**EXERCISE BRIEF:** The response must contain each line of the material that holds "replace".
[Opening EXERCISE DATA section]
(* ===== verification/Traffic.v ===== *)
(** [internal/traffic]: the recorder that aggregates edge requests into minute
    buckets, the live hub, and the traffic tables of [internal/store/store.go].

    The recorder's goroutine is a state machine: an event is put on the channel,
    one is taken off and aggregated, the ticker flushes.  A Go map is walked in
    no particular order: a flush is given the order, and the theorem holds for
    every one. *)

From S2P Require Import Prelude GoString GoMonad GoTime GoCrypto Model StoreDB.
From Stdlib Require Import Ascii.

(* ------------------------------------------------------------------ *)
(** ** The tables *)

(** What one upsert adds to a row. *)
Record counters := mkcounters {
  co_requests : Z; co_bytesIn : Z; co_bytesOut : Z; co_blocked : Z;
  co_2xx : Z; co_3xx : Z; co_4xx : Z; co_5xx : Z
}.
#[export] Instance eta_counters : Eta counters := fun r =>
  mkcounters (co_requests r) (co_bytesIn r) (co_bytesOut r) (co_blocked r) (co_2xx r) (co_3xx r)
    (co_4xx r) (co_5xx r).
Definition zero_counters : counters := mkcounters 0 0 0 0 0 0 0 0.

(** The row of the insert, or what [ON CONFLICT DO UPDATE] makes of the old one. *)
Definition add_to_row (fqdn : string) (c : counters) (old : option TrafficRow) : TrafficRow :=
  let r := default (mkTrafficRow fqdn 0 0 0 0 0 0 0 0) old in
  mkTrafficRow fqdn (tr_requests r + co_requests c) (tr_bytes_in r + co_bytesIn c) (tr_bytes_out r + co_bytesOut c)
    (tr_blocked r + co_blocked c) (tr_status_2xx r + co_2xx c) (tr_status_3xx r + co_3xx c)
    (tr_status_4xx r + co_4xx c) (tr_status_5xx r + co_5xx c).

(** The foreign key of the three tables. *)
Definition host_exists (hostID : Z) (db : DB) : bool :=
  match t_hosts db !! hostID with Some _ => true | None => false end.
(* ------------------------------------------------------------------ *)
(** ** Matches and address states *)

(** The defaults [RecordThreatIntelMatch] fills in. *)
Definition normalize_match (m : ThreatIntelMatchEvent) : ThreatIntelMatchEvent :=
  let m := m <| me_IP ::= TrimSpace |> <| me_Feed ::= TrimSpace |> <| me_Host ::= TrimSpace |>
             <| me_Path ::= TrimSpace |> <| me_Country ::= fun c => ToUpper (TrimSpace c) |>
             <| me_Mode ::= fun c => ToLower (TrimSpace c) |>
             <| me_Decision ::= fun c => ToLower (TrimSpace c) |> in
  let m := if String.eqb (me_Host m) "" then m <| me_Host := "_unknown" |> else m in
  let m := if String.eqb (me_Path m) "" then m <| me_Path := "/" |> else m in
  let m := if String.eqb (me_Country m) "" then m <| me_Country := "ZZ" |> else m in
  if String.eqb (TrimSpace (me_TierAfter m)) "" then m <| me_TierAfter := "tier0" |> else m.

Definition match_id (m : ThreatIntelMatchEvent) : MatchKey :=
  (me_IP m, me_Feed m, me_Host m, me_Path m, me_Decision m).

Definition upsert_match (m : ThreatIntelMatchEvent) (now : time) (db : DB) : DB :=
  db <| t_threat_intel_matches ::= fun t =>
    let fresh hits first :=
      mkMatchRow (me_IP m) (me_Feed m) (me_Host m) (me_Path m) (me_Country m) (me_Mode m)
        (me_Decision m) hits first now (me_TraceID m) (me_SourceScope m) (me_XPDelta m)
        (me_XPAfter m) (me_LevelAfter m) (me_TierAfter m) in
    match t !! match_id m with
    | None => <[match_id m := fresh 1 now]> t
    | Some r => <[match_id m := fresh (mr_hits r + 1) (mr_first_seen_at r)]> t
    end |>.

Definition trace_of_match (m : ThreatIntelMatchEvent) (now : time) : TraceEvent :=
  mkTraceEvent (ToLower (TrimSpace (me_TraceID m))) "evidence" "" "" "" "" "" (me_IP m)
    (me_Decision m) (me_Feed m) (me_Host m) (me_Path m) (me_Country m) (me_Mode m)
    (me_SourceScope m) 1 (me_XPAfter m) (me_LevelAfter m) (me_TierAfter m)
    "Threat evidence recorded" now.

Definition add_trace (t : TraceEvent) : SM unit :=
  exec (fun db => db <| t_trace_events ::= fun l => l ++ [t] |>).

Definition RecordThreatIntelMatch (inp : ThreatIntelMatchEvent) : SM unit :=
  now ← Now;
  let m := normalize_match inp in
  if String.eqb (me_IP m) "" || String.eqb (me_Feed m) "" then mret tt
  else
    exec (upsert_match m now) ≫= fun _ =>
    when (negb (String.eqb (TrimSpace (me_TraceID m)) "")) (ignore (add_trace (trace_of_match m now))).

Definition GetThreatIntelIPState (ip : string) : SM ThreatIntelIPState :=
  query_row (fun db => sr_state <$> t_threat_intel_ip_state db !! TrimSpace ip).

(** What the upsert writes: a zero [LastSeenAt] becomes the present. *)
Definition normalize_state (now : time) (st : ThreatIntelIPState) : ThreatIntelIPState :=
  let st := st <| ts_IP ::= TrimSpace |> in
  let st := if String.eqb (ts_RiskState st) "" then st <| ts_RiskState := "monitoring" |> else st in
  if IsZero (ts_LastSeenAt st) then st <| ts_LastSeenAt := now |> else st.

Definition upsert_state (now : time) (st : ThreatIntelIPState) (m : gmap string StateRow) : gmap string StateRow :=
  let created := match m !! ts_IP st with Some r => sr_created_at r | None => now end in
  <[ts_IP st := mkStateRow st created now]> m.

Definition UpsertThreatIntelIPState (st : ThreatIntelIPState) : SM unit :=
  fail_if (String.eqb (TrimSpace (ts_IP st)) "") "ip required" ≫= fun _ =>
  now ← Now;
  exec (fun db => db <| t_threat_intel_ip_state ::= upsert_state now (normalize_state now st) |>).

Definition ListThreatIntelIPStates (n : Z) : SM (list ThreatIntelIPState) :=
  let n := if (n <=? 0) || (50000 <? n) then 10000 else n in
  query (fun db => sr_state <$> limit n (order_by (desc_time sr_updated_at) (rows (t_threat_intel_ip_state db)))).

Definition DeleteThreatIntelState (ip : string) : SM unit :=
  let ip := TrimSpace ip in
  if String.eqb ip "" then mret tt
  else exec (fun db => db <| t_threat_intel_ip_state ::= delete ip |>).
Definition insert_token_scopes (id : Z) (domainIDs : list Z) : SM unit :=
  for_each (fun did =>
    if did <=? 0 then mret tt
    else exec_checked
           (fun db => bool_decide (is_Some (t_domains db !! did))
                      && negb (bool_decide ((id, did) ∈ t_api_token_domain_scopes db)))
           (fun db => db <| t_api_token_domain_scopes ::= fun s => {[(id, did)]} ∪ s |>)) domainIDs.

Definition bearer_of (raw : string) : string := "dnx_" +:+ b64_encode url_alphabet (bytes_of raw).

Definition CreateAPIToken (name : string) (role : Role) (scopes : string) (domainIDs : list Z)
    (expiresAt : time) : SM (APIToken * string) :=
  stmt ≫= fun _ =>
  blob ← random;
  let raw := hex_encode (bytes_of blob) in
  now ← Now;
  id ← transaction (
    exec_checked (fun db => match token_by_hash (HashToken raw) db with None => true | Some _ => false end)
      (fun db =>
        let id := next_id "api_tokens" db in
        (take_id "api_tokens" db) <| t_api_tokens ::= <[id :=
          mkAPIToken id name (PrefixToken raw) (HashToken raw) scopes role [] expiresAt now 0]> |>)
    ≫= fun _ =>
    id ← gets (fun e : Env => default 0 (t_sqlite_sequence (e_db e) !! "api_tokens"));
    insert_token_scopes id domainIDs ≫= fun _ =>
    mret id);
  dids ← try_ (GetAPITokenDomainIDs id);
  mret (mkAPIToken id name (PrefixToken raw) (HashToken raw) scopes role
          (match dids with Ok l => l | Err _ => [] end) expiresAt now 0, bearer_of raw).

Definition LookupAPIToken (bearer : string) : SM APIToken :=
  if negb (HasPrefix bearer "dnx_") then fail ErrNoRows
  else match b64_decode url_alphabet (TrimPrefix bearer "dnx_") with
  | None => fail (ErrText "illegal base64 data")
  | Some rawB =>
      now ← Now;
      t ← query_row (token_by_hash (HashToken (string_of rawB)));
      if Before (tk_ExpiresAt t) now then fail ErrNoRows
      else
        r ← try_ (GetAPITokenDomainIDs (tk_ID t));
        let t := match r with Ok dids => t <| tk_DomainIDs := dids |> | Err _ => t end in
        ignore (exec (fun db => db <| t_api_tokens ::= alter (fun t => t <| tk_LastUsedAt := now |>) (tk_ID t) |>))
        ≫= fun _ => mret t
  end.

Definition ListAPITokens (n : Z) : SM (list APIToken) :=
  let n := if (n <=? 0) || (500 <? n) then 100 else n in
  out ← query (fun db => limit n (order_by (fun x y => tk_ID y <=? tk_ID x) (rows (t_api_tokens db))));
  map_each (fun t =>
    r ← try_ (GetAPITokenDomainIDs (tk_ID t));
    mret (t <| tk_DomainIDs := match r with Ok l => l | Err _ => [] end |>)) out.

Definition RevokeAPIToken (id : Z) : SM bool :=
  found ← query (fun db => bool_decide (is_Some (t_api_tokens db !! id)));
  modify (fun e : Env => e <| e_db ::= fun db =>
    db <| t_api_tokens ::= delete id |>
       <| t_api_token_domain_scopes ::= keep_set (fun p => negb (p.1 =? id)) |> |>) ≫= fun _ =>
  mret found.

Definition SplitScopes (scopes : string) : gset string :=
  list_to_set (List.filter (fun s => negb (String.eqb s "")) (map TrimSpace (Split scopes ","%char))).

(* ------------------------------------------------------------------ *)
(** ** Failed logins *)

Definition GetLoginAttempt (username : string) : SM (Z * time) :=
  r ← try_ (query_row (fun db => t_login_attempts db !! username));
  match r with
  | Ok a => mret (la_failed_count a, la_lock_until a)
  | Err e => if is_no_rows e then mret (0, 0) else fail e
  end.

Definition loginFailureDelay (fails : Z) : duration :=
  if fails <? 3 then 0
  else
    let sec := (fails - 2) * 6 in
    let sec := if 300 <? sec then 300 else sec in
    sec * Second.

(** The values are returned with the error of the insertion, which the callers
    ignore. *)
Definition RegisterLoginFailure (username : string) : SM (Z * time * option error) :=
  r ← try_ (GetLoginAttempt username);
  match r with
  | Err e => mret (0, 0, Some e)
  | Ok (failed, _) =>
      now ← Now;
      let failed := failed + 1 in
      let lockUntil := Add now (loginFailureDelay failed) in
      r ← try_ (exec (fun db => db <| t_login_attempts ::= <[username := mkLoginAttempt failed now lockUntil]> |>));
      mret (failed, lockUntil, match r with Ok _ => None | Err e => Some e end)
  end.
Lemma machine_ok_delete gone db : machine_ok db -> machine_ok (delete_host_rows gone db).
Proof.
  intros (H1 & H2 & H3). unfold delete_host_rows. split_and!; simpl.
  - intros k h Hk. unfold keep_keys in Hk. apply map_lookup_filter_Some in Hk as [Hk Hg]. simpl in Hg.
    rewrite <- (H1 k h Hk). unfold log_of. simpl. f_equal. apply filter_filter_imp.
    intros t ->%Z.eqb_eq. done.
  - intros t Ht%list_elem_of_In. apply filter_In in Ht as [Ht Hg]. apply list_elem_of_In in Ht.
    destruct (H2 t Ht) as [h Hh]. exists h. unfold keep_keys. by apply map_lookup_filter_Some.
  - intros k h Hk. unfold keep_keys in Hk. apply map_lookup_filter_Some in Hk as [Hk _]. eauto.
Qed.

Lemma foldr_max_ge (b x : Z) l : x ∈ b :: l -> x <= foldr Z.max b l.
Proof. induction l as [|y l IH]; simpl; [set_unfold; intros [->|[]]; lia|]. set_unfold. intros [->|[->|H]]; [|lia|]; lia || (assert (x <= foldr Z.max b l) by (apply IH; tauto); lia). Qed.

Lemma new_host_id_above db k h : t_hosts db !! k = Some h -> k < new_host_id db.
Proof.
  intros Hk. unfold new_host_id. enough (k + 1 <= foldr Z.max (next_id "hosts" db) (map (fun p : Z * Host => p.1 + 1) (map_to_list (t_hosts db)))) by lia.
  apply foldr_max_ge. right. apply list_elem_of_fmap. exists (k, h). split; [done|]. by apply elem_of_map_to_list.
Qed.
Lemma new_host_id_free db : t_hosts db !! new_host_id db = None.
Proof. destruct (t_hosts db !! new_host_id db) as [h|] eqn:E; [|done]. apply new_host_id_above in E. lia. Qed.

Lemma machine_ok_insert h db now :
  h_State h = "created" -> machine_ok db ->
  let id := new_host_id db in
  machine_ok (db <| t_sqlite_sequence ::= <["hosts" := id]> |> <| t_hosts ::= <[id := h]> |>
    <| t_state_transitions ::= fun l => l ++ [mkStateTransition id "" "created" "initial" now] |>).
Proof.
  intros Hs (H1 & H2 & H3) id.
  assert (Hnew : t_hosts db !! id = None).
  { apply new_host_id_free. }
  assert (Hlog : log_of id db = []).
  { unfold log_of. destruct (List.filter _ _) as [|t l] eqn:E; [done|]. exfalso.
    assert (Hin : In t (t :: l)) by (by left). rewrite <- E in Hin.
    apply filter_In in Hin as [Hin Ht]. apply list_elem_of_In, H2 in Hin as [h' Hh'].
    apply Z.eqb_eq in Ht. congruence. }
  split_and!.
  - intros k h' Hk. unfold log_of in *. simpl in *. rewrite log_of_snoc. simpl.
    destruct (decide (id = k)) as [<-|Hne].
    + rewrite lookup_insert_eq in Hk. simplify_eq. rewrite Hlog, Z.eqb_refl, Hs. done.
    + rewrite lookup_insert_ne in Hk by done.
      replace (id =? k) with false by (symmetry; by apply Z.eqb_neq). rewrite app_nil_r. by apply H1.
  - intros t. simpl. rewrite elem_of_app, list_elem_of_singleton.
    intros [Ht| ->]; simpl; [|rewrite lookup_insert_eq; eauto].
    destruct (decide (id = st_host_id t)) as [<-|Hne]; [rewrite lookup_insert_eq; eauto|].
    rewrite lookup_insert_ne by done. by apply H2.
  - intros k h'. simpl. rewrite lookup_insert_eq. simpl. intros Hk.
    destruct (decide (id = k)) as [<-|Hne]; [done|].
    rewrite lookup_insert_ne in Hk by done. pose proof (new_host_id_above _ _ _ Hk). unfold id. lia.
Qed.

(** [machine_ok] reads two tables and one counter. *)
Lemma machine_ok_ext db db' :
  t_hosts db' = t_hosts db -> t_state_transitions db' = t_state_transitions db ->
  t_sqlite_sequence db' !! "hosts" = t_sqlite_sequence db !! "hosts" ->
  machine_ok db -> machine_ok db'.
Proof. intros E1 E2 E3. unfold machine_ok, log_of. by rewrite E1, E2, E3. Qed.

Lemma machine_ok_run_op op db now :
  machine_ok db -> machine_ok (e_db (run_op op (mkEnv db now [] [])).2).
Proof.
  intros Hok. destruct op; simpl run_op.
  - unfold CreateHost. repeat run_step. case_step; [|done].
    unfold transitionHostState. repeat run_step. simpl.
    rewrite (lookup_insert_eq (t_sqlite_sequence db)). simpl.
    rewrite bool_decide_eq_true_2 by (rewrite lookup_insert_eq; eauto).
    unfold GetHostByID. repeat run_step. simpl. rewrite lookup_insert_eq. simpl.
    by apply (machine_ok_insert (new_host _ _ _ _ _ _ _ _ _ _ _)).
  - unfold SetHostState, GetHostByID. repeat run_step.
    destruct (t_hosts db !! id) as [h|] eqn:Hh; [|done].
    run_step. destruct (validTransition (h_State h) to) eqn:Hv; simpl; [|done].
    unfold update_host, transitionHostState. repeat run_step. simpl.
    rewrite bool_decide_eq_true_2 by (apply lookup_alter_is_Some; eauto).
    by apply machine_ok_step.
  - unfold UpdateHostAuth, update_host. repeat run_step. by apply machine_ok_alter.
  - unfold UpdateHostRouting, update_host. repeat run_step. by apply machine_ok_alter.
  - unfold UpdateHostGeoPolicy, update_host. repeat run_step. by apply machine_ok_alter.
  - unfold RemoveHost. run_step. by apply machine_ok_delete.
  - unfold UpsertDomain, GetDomainByName. repeat run_step.
    destruct (domain_by_name (d_Name d) db); simpl; case_match; simpl;
      (eapply machine_ok_ext; [| | |exact Hok]); simpl; try done;
      by rewrite lookup_insert_ne.
  - unfold SetDomainStatus. run_step. case_step; [done|]. repeat run_step.
    by eapply machine_ok_ext; [| | |exact Hok].
  - unfold RemoveDomain. repeat run_step. case_step; [done|].
    destruct (delete_domain_hosts id db) as (E1 & E2 & E3). simpl.
    apply (machine_ok_ext _ _ E1 E2); [by rewrite E3|].
    by apply machine_ok_delete.
Qed.

(** C28. When the driver does not fail, the transition log of every host is a
    path of the state machine from the start to the state the host is in. *)
Theorem transition_log_explains_state db :
  reachable (fun fs => fs = []) db ->
  forall id h, t_hosts db !! id = Some h -> follow "" (log_of id db) = Some (h_State h).
Proof.
  intros Hr. assert (Hok : machine_ok db); [|by destruct Hok].
  induction Hr as [|db op now faults _ IH ->].
  - split_and!; set_solver.
  - by apply machine_ok_run_op.
Qed.

(** A domain, a host and its way to [active]. *)
Definition demo_ops : list host_op :=
  [OpUpsertDomain (zero_Domain <| d_Name := "example.org" |>);
   OpCreate 1 "app" "app.example.org" "http" "http://10.0.0.2" false false "" [];
   OpState 1 "dns_pending" ""; OpState 1 "cert_pending" ""; OpState 1 "active" ""].
Definition run_ops (ops : list host_op) (db : DB) : DB :=
  fold_left (fun db op => e_db (run_op op (mkEnv db 0 [] [])).2) ops db.
Definition demo_db : DB := run_ops demo_ops empty_DB.

Lemma reachable_run_ops (allow : list bool -> Prop) ops db :
  allow [] -> reachable allow db -> reachable allow (run_ops ops db).
Proof.
  intros H. revert db. induction ops as [|op ops IH]; intros db Hdb; [done|].
  apply IH. by apply reach_op.
Qed.

Lemma demo_reachable (allow : list bool -> Prop) : allow [] -> reachable allow demo_db.
Proof. intros H. apply reachable_run_ops; [done|apply reach_empty]. Qed.

Lemma host_states_invariant_witness :
  reachable (fun fs => fs = []) demo_db /\ states_ok demo_db.
Proof.
  split; [by apply demo_reachable|].
  apply (host_states_invariant (fun fs => fs = [])). by apply demo_reachable.
Defined.

Definition demo_host : Host :=
  mkHost 1 1 "app" "app.example.org" "http" "http://10.0.0.2" false false "" [] false "" "" "" []
    "active" "" 0 0.

Lemma transition_log_explains_state_witness :
  t_hosts demo_db !! 1 = Some demo_host /\ follow "" (log_of 1 demo_db) = Some "active".
Proof.
  assert (Hh : t_hosts demo_db !! 1 = Some demo_host) by (vm_compute; reflexivity).
  split; [exact Hh|].
  exact (transition_log_explains_state demo_db (demo_reachable _ eq_refl) 1 demo_host Hh).
Defined.

(* ------------------------------------------------------------------ *)
(** ** Lists of countries *)

Lemma csv_decoded l :
  Forall (lacks ","%char) l -> decodeCSV (encodeCSV l) = List.filter nonempty (map TrimSpace l).
Proof.
  intros Hl. unfold encodeCSV. set (l' := List.filter nonempty (map TrimSpace l)).
  assert (Hl' : Forall (fun s => lacks ","%char s /\ s <> "" /\ trim is_space s = s) l').
  { apply Forall_forall. intros s Hs%list_elem_of_In. apply filter_In in Hs as [Hs Hne].
    apply in_map_iff in Hs as (r & <- & Hr). rewrite Forall_forall in Hl.
    split_and!; [by apply lacks_trim, Hl, list_elem_of_In| |apply trim_idem].
    unfold nonempty in Hne. by bool_facts. }
  clearbody l'. destruct l' as [|x l']; [done|].
  destruct (Join_trimmed is_space "," (x :: l')) as [Hne Htrim]; [done| |].
  { eapply Forall_impl; [exact Hl'|]. intros s (_ & ? & ?). done. }
  unfold decodeCSV, TrimSpace. rewrite Htrim.
  replace (Join (x :: l') "," =? "")%string with false by (symmetry; by apply String.eqb_neq).
  rewrite Split_Join; [|done|eapply Forall_impl; [exact Hl'|]; by intros s (? & _)].
  assert (Hmap : map (trim is_space) (x :: l') = x :: l').
  { rewrite <- (map_id (x :: l')) at 2. apply map_ext_in. intros s Hs%list_elem_of_In.
    rewrite Forall_forall in Hl'. by apply Hl' in Hs as (_ & _ & ?). }
  rewrite Hmap. clear Hne Htrim Hmap. induction Hl' as [|s r (_ & Hs & _) _ IH]; [done|]. simpl.
  unfold nonempty at 1. replace (s =? "")%string with false by (symmetry; by apply String.eqb_neq).
  simpl. by f_equal.
Qed.

(** A list of texts without commas survives [encodeCSV] and [decodeCSV],
    up to the trimming and the dropping of empty entries that both do. *)
Theorem csv_round_trip l :
  Forall (lacks ","%char) l -> decodeCSV (encodeCSV l) = List.filter nonempty (map TrimSpace l).
Proof. apply csv_decoded. Qed.

Lemma csv_round_trip_witness : decodeCSV (encodeCSV [" DE"; ""; "US "]) = ["DE"; "US"].
Proof. apply (csv_round_trip [" DE"; ""; "US "]). repeat constructor. Defined.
[Closing EXERCISE DATA section]
**SOLUTION:**
      replace (id =? k) with false by (symmetry; by apply Z.eqb_neq). rewrite app_nil_r. by apply H1.
  replace (Join (x :: l') "," =? "")%string with false by (symmetry; by apply String.eqb_neq).
  unfold nonempty at 1. replace (s =? "")%string with false by (symmetry; by apply String.eqb_neq).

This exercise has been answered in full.